Government and industry are investing in greater utilization of the cloud in healthcare, education, public safety and in energy management. There are significant government incentives available to hospitals and physicians for the use of electronic health records as part of the 2009 economic stimulus plan. The University Community Next Generation Innovation Project (Gig. U)#1 is directed at increasing the capacity of local area networks as platforms for cloud computing services with the goal of promoting university research and education, medical services, and support for small business. A national cloud-based emergency communications network to deal with natural disasters from fires to tornados was also recently launched, and regulatory changes are now allowing consumers to use the cloud to directly monitor their energy usage.

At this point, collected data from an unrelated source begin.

(** Shortened blocks.  For 3 to 249 data octets,
    [rs_vdl2_decode_shortened_erasures] succeeds exactly when the confidence
    positions are distinct transmitted positions and the result is a codeword
    within the budget in which every untransmitted parity octet counts as an
    erasure; duplicates, zero-pad positions and structural positions are
    refused, and any other error pattern within the budget is corrected. *)
Theorem rs_shortened_exact block data_len conf c n : rs_block block -> (3 <= data_len <= 249)%Z ->
  rs_vdl2_decode_shortened_erasures block data_len conf (Z.of_nat (length conf)) = Some (c, n) <->
  (List.NoDup conf /\ Forall (transmitted data_len) conf) /\
  let E := structural data_len ++ conf in
  codeword c /\ (2 * length (outside E (diff block c)) + length E <= 6)%nat /\ n = Z.of_nat (length (diff block c)).
Proof.
  intros Hb Hl. cbv zeta. pose proof (short_fec_cases data_len ltac:(lia)) as Hf. pose proof (length_structural data_len ltac:(lia)) as Hs.
  unfold rs_vdl2_decode_shortened_erasures. rewrite (proj2 (Z.ltb_ge _ 0)) by lia.
  rewrite (proj2 (Z.eqb_neq _ 0)) by lia. fold (structural data_len). rewrite Nat2Z.id, firstn_all.
  change (Z.of_nat RS_VDL2_K) with 249%Z. rewrite length_app.
  assert (Hval : forall c n, List.NoDup conf -> Forall (transmitted data_len) conf ->
    rs_vdl2_decode_erasures block (structural data_len ++ conf) (Z.of_nat (length (structural data_len ++ conf))) = Some (c, n) <->
    codeword c /\ (2 * length (outside (structural data_len ++ conf) (diff block c)) + length (structural data_len ++ conf) <= 6)%nat
    /\ n = Z.of_nat (length (diff block c))).
  { intros c' n' Hnd Ht. rewrite List.Forall_forall in Ht. pose proof (short_erasures_valid data_len conf Hl Hnd Ht) as HE.
    split; [by apply decode_accepts|]. intros (Hc & Hbud & ->). destruct (decode_errata _ _ _ Hb Hc HE Hbud) as [m Hm].
    destruct (decode_accepts _ _ _ _ Hb HE Hm) as (_ & _ & ->). exact Hm. }
  rewrite length_app in Hval.
  destruct (Z.ltb_spec (Z.of_nat RS_VDL2_NROOTS) (Z.of_nat RS_VDL2_NROOTS - short_fec_octetcount data_len + Z.of_nat (length conf))) as [Hbig|Hsmall].
  { split; [discriminate|]. intros (_ & _ & Hbud & _). unfold RS_VDL2_NROOTS in Hbig. lia. }
  destruct (confined_spec data_len conf ltac:(lia) [] (structural data_len)) as [(H1 & H2 & H3)|[H1 H2]].
  - change (Z.of_nat RS_VDL2_K) with 249%Z in *. rewrite H3, length_app.
    assert (Ht : Forall (transmitted data_len) conf) by (apply List.Forall_forall; intros p Hp; by apply H2).
    rewrite (Hval c n H1 Ht). intuition.
  - change (Z.of_nat RS_VDL2_K) with 249%Z in *. rewrite H2. split; [discriminate|]. intros ((Hnd & Ht) & _). exfalso. apply H1.
    rewrite List.Forall_forall in Ht. split; [done|]. intros p Hp. split; [by apply Ht|intros []].
Qed.

Lemma rs_shortened_exact_witness :
  rs_vdl2_decode_shortened_erasures (<[1%nat := 9%Z]> (replicate 255 0%Z)) 5 [1%Z; 249%Z] 2 = Some (replicate 255 0%Z, 1%Z).
Proof.
  assert (Hr : rs_block (<[1%nat := 9%Z]> (replicate 255 0%Z))) by (split; [reflexivity|apply (bool_decide_unpack _); vm_compute; reflexivity]).
  apply (proj2 (rs_shortened_exact _ 5 [1%Z; 249%Z] (replicate 255 0%Z) 1%Z Hr ltac:(lia))). split.
  - split; [repeat constructor; cbn; lia|repeat constructor; unfold transmitted; change (short_fec_octetcount 5) with 2%Z; lia].
  - split; [split; [split; [reflexivity|apply (bool_decide_unpack _); vm_compute; reflexivity]|vm_compute; reflexivity]|].
    split; [apply Nat.leb_le; vm_compute; reflexivity|vm_compute; reflexivity].
Defined.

1 Gig.U: The University Community Next Generation Innovation Project (http://www.gig-u.org/)
There is a general recognition in the United States of the economic benefits of government policies designed to promote greater access and utilization of cloud technologies. The ICT sector of the U.S. economy, reflecting strong industry and consumer interest in cloud services, grew three times faster than the overall economy in 2011. New venture capital funding for Internet-related services doubled between 2009 and 2011, and, the so-called "App Economy," created by the introduction of the "smartphone," has created 500,000 new jobs in the United States since 2009.
II. Challenges to Achieving the Full Potential of Cloud Computing
1. U.S.-Japan Cooperation in Building a Framework for the Internet
(1) Internet Governance
The future development of the Internet depends on the preservation of an open and transparent environment. A strictly top-down approach by governments in promoting the Internet will not work. There is a need to incorporate a broad range of voices and interests from business, the tech community, users and others. The continued growth of the Internet hinges on a multi-stakeholder process centered around openness and transparency.
There is a great deal of discussion taking place in international institutions regarding the future regulation of the Internet. If excessive international regulations are applied to the Internet, there is a danger that these actions could stifle the private innovation that has driven so much economic growth in this sector.
(2) Creating an Internationally Harmonized Framework for Cloud Computing
In order to promote the further innovation thorough the development of cloud services and provide the end user with the best experience, the building of an internationally harmonized framework is essential. As a basic principle, direct and indirect regulation of cloud computing should be kept to the absolute minimum. To guarantee cloud computing's continuing development, efforts to build free, fair and transparent markets are vital. It is fundamental that national cloud markets, data centers and access to the Internet are open and that any cloud policies and regulations are transparent. In promoting cloud services, an environment that assures fair competition based on equal treatment of local and outside service providers is very important. U.S.-Japan collaboration in this area should be a model for other countries.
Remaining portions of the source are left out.